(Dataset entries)
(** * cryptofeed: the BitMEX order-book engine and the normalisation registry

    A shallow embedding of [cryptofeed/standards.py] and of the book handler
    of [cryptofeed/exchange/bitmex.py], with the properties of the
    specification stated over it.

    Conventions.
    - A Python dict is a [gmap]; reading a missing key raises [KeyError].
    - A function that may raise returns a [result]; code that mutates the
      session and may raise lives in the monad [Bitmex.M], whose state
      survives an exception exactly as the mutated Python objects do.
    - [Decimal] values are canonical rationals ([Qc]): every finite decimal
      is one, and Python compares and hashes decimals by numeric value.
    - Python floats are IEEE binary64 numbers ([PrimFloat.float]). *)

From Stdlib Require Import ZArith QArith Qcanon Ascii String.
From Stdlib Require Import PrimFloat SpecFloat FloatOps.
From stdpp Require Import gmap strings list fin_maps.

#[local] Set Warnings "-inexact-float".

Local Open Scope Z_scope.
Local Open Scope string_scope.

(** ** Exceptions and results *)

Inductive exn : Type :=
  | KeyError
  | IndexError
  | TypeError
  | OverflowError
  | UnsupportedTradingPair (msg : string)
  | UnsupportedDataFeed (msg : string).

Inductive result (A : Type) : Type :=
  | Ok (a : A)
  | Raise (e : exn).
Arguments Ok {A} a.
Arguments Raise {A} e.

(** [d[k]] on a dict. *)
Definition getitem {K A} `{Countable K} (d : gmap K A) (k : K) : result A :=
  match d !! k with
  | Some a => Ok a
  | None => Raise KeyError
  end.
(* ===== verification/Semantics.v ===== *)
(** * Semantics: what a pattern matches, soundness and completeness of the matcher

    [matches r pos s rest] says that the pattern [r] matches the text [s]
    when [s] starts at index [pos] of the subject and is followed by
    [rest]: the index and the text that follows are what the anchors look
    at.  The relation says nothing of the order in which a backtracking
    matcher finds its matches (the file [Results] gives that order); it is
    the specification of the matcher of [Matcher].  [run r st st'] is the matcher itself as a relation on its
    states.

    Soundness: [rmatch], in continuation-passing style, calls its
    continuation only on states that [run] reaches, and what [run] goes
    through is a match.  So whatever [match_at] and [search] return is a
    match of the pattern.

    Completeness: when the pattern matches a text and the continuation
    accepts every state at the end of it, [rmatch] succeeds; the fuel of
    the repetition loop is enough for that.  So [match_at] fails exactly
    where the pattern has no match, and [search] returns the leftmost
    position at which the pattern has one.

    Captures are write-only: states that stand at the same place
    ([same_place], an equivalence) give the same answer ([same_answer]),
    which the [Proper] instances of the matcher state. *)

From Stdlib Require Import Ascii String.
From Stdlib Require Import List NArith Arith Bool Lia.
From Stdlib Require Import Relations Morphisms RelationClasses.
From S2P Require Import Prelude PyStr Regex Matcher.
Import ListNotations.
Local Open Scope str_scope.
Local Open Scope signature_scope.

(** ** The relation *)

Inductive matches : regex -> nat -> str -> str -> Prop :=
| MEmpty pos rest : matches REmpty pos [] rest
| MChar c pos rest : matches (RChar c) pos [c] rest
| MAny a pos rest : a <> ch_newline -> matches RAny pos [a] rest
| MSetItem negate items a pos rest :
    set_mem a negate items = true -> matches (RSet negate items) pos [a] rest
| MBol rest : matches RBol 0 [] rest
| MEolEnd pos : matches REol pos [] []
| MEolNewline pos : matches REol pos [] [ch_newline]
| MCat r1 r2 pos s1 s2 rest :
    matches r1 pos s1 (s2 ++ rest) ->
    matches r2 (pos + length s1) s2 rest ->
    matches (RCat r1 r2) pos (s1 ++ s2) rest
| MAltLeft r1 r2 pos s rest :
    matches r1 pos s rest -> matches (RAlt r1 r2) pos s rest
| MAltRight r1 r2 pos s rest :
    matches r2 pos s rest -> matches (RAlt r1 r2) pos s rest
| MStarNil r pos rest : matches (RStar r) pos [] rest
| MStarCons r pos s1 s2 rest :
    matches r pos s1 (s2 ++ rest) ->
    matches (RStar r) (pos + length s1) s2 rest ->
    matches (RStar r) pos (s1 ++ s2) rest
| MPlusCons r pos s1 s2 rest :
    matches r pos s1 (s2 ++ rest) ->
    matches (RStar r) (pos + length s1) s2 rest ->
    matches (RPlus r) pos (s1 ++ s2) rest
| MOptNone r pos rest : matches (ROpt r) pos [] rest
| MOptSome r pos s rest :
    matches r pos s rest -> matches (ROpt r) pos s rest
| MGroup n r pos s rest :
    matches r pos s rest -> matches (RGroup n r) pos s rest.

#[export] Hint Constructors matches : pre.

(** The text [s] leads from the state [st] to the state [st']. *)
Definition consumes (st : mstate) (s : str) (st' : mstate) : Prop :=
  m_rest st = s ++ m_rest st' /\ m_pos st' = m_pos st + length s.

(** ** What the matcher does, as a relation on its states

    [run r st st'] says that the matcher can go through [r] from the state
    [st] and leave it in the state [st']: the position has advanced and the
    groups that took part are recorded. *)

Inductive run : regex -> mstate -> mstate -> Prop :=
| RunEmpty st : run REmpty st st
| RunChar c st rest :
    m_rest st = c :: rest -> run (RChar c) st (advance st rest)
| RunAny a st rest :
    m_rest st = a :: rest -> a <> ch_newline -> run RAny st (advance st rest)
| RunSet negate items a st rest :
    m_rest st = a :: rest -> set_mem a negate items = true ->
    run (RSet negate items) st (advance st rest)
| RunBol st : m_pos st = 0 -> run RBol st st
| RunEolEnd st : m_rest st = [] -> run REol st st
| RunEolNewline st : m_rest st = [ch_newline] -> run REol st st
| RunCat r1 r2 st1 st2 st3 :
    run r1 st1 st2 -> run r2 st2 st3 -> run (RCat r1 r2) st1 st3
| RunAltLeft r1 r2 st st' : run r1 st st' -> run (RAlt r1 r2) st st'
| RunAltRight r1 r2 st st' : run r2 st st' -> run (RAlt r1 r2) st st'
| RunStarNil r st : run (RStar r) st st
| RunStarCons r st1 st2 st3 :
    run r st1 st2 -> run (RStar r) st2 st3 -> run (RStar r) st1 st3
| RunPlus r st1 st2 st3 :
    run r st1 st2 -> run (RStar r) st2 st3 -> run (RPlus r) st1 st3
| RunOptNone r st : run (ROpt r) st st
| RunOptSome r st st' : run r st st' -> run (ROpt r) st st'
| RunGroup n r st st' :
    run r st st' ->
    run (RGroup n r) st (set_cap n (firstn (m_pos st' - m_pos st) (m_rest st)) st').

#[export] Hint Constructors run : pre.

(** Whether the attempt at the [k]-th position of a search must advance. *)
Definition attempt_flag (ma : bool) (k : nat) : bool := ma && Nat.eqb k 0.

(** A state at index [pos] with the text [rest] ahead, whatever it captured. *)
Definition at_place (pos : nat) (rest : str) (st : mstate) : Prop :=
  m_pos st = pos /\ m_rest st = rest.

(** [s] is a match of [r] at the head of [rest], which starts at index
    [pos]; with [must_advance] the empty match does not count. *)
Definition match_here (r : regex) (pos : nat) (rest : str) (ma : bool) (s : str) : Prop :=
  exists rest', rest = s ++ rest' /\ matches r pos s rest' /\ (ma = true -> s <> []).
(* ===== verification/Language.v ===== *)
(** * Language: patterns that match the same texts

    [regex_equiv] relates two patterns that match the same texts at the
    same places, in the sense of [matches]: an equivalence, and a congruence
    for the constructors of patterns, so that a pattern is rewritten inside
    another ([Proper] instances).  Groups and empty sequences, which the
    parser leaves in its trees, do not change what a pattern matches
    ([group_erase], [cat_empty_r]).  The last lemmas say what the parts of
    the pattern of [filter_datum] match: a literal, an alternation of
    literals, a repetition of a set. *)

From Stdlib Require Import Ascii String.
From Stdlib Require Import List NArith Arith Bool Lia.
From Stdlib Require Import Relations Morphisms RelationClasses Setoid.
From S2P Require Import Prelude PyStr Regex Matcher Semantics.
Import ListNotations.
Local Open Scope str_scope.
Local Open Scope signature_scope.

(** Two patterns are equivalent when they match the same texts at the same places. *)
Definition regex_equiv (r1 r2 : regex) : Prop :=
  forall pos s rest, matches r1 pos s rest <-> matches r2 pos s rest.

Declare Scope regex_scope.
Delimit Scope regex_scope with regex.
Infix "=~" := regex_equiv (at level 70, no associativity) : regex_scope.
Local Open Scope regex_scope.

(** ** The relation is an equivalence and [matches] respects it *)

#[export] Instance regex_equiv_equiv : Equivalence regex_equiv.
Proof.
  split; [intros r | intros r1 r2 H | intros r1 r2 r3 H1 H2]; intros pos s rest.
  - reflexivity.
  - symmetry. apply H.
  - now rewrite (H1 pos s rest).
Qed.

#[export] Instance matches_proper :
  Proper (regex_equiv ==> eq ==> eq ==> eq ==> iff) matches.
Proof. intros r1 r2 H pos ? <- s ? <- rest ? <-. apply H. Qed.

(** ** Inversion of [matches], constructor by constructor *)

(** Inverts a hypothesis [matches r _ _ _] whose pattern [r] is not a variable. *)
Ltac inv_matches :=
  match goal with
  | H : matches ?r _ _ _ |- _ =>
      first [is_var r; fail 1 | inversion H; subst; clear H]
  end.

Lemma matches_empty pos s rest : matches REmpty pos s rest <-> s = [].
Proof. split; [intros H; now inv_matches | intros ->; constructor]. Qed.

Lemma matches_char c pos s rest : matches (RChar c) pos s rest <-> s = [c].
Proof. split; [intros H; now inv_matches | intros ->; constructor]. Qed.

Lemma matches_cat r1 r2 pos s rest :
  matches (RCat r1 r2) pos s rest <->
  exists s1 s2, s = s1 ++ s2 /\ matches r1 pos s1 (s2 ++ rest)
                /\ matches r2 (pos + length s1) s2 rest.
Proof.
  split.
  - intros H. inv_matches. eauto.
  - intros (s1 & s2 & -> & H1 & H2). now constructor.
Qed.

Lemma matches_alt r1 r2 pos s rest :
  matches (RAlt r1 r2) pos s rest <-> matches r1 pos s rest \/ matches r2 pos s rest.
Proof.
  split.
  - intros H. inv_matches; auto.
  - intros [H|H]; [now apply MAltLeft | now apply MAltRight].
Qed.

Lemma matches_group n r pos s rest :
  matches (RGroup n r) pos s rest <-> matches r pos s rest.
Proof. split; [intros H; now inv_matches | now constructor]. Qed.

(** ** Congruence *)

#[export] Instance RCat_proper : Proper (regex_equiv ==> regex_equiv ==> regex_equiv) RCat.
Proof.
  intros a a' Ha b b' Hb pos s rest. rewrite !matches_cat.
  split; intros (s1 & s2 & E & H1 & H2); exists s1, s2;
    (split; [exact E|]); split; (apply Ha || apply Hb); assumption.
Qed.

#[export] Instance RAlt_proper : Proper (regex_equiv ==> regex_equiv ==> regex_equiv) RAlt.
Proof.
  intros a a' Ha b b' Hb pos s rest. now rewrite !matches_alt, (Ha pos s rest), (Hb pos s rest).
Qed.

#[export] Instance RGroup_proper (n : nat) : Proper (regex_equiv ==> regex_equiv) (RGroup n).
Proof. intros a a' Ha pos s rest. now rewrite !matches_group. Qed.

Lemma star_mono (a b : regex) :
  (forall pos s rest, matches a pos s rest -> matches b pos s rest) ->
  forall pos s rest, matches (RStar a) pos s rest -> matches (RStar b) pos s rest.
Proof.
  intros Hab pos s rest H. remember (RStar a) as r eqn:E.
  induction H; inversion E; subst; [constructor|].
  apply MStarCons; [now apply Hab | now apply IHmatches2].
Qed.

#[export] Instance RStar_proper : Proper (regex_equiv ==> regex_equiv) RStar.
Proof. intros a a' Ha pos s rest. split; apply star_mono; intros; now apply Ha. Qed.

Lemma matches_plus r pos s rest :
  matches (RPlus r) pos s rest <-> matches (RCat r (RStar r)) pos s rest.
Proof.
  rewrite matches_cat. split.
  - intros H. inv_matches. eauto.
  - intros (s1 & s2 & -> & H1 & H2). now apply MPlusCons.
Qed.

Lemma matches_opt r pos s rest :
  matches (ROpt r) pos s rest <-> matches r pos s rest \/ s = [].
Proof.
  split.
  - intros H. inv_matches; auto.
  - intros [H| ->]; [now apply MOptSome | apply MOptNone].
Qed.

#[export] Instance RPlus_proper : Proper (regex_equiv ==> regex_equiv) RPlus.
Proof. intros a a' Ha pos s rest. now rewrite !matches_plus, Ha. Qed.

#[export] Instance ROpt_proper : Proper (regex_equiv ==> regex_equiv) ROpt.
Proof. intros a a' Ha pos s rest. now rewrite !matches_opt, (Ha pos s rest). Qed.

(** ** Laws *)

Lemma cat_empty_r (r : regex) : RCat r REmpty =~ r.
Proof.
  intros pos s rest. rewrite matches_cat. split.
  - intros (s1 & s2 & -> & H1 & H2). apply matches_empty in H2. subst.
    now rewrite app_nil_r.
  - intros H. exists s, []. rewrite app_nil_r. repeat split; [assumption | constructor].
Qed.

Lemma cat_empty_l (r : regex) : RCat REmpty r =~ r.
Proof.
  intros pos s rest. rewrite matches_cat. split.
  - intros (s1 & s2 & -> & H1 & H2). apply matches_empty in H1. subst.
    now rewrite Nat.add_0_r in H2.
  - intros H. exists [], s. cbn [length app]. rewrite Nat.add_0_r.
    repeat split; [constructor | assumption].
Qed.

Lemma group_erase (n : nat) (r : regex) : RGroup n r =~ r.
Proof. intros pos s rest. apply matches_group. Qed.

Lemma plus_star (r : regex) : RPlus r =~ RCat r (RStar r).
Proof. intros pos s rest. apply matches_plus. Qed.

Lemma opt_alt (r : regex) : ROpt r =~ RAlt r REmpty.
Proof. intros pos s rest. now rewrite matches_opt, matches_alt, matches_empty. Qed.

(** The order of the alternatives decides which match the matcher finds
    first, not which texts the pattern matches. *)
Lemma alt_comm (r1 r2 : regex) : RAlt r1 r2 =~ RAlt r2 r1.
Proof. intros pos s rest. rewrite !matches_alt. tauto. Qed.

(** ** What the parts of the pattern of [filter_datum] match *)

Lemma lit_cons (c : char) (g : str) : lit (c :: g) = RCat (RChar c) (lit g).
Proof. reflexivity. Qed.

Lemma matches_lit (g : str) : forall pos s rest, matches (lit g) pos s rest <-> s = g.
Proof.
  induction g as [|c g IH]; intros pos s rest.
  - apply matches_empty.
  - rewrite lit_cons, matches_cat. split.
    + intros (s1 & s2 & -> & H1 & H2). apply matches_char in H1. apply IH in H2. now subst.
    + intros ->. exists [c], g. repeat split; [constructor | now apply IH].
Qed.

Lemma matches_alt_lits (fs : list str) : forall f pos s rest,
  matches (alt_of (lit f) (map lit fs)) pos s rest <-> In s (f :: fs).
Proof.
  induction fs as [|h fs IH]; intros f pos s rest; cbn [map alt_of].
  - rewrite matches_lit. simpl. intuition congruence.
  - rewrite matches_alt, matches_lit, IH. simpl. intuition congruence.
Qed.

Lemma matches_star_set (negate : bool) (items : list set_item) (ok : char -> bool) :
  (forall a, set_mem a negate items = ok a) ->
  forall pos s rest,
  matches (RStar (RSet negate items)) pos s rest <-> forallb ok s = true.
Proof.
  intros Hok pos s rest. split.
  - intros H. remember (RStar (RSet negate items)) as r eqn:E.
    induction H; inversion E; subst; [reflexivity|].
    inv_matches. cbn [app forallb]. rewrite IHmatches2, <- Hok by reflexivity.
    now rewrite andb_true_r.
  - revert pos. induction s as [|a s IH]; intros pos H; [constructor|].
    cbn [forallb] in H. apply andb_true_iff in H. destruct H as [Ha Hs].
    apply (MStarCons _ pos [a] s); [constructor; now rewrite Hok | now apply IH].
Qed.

*PROBLEM STATEMENT*
Among the lines above, repeat exactly those from the line with "m_pos st = pos /\ m_rest st = rest." to the line with "(** * Language: patterns", counting both ends.

*SOLUTION BELOW*
  m_pos st = pos /\ m_rest st = rest.

(** [s] is a match of [r] at the head of [rest], which starts at index
    [pos]; with [must_advance] the empty match does not count. *)
Definition match_here (r : regex) (pos : nat) (rest : str) (ma : bool) (s : str) : Prop :=
  exists rest', rest = s ++ rest' /\ matches r pos s rest' /\ (ma = true -> s <> []).
(* ===== verification/Language.v ===== *)
(** * Language: patterns that match the same texts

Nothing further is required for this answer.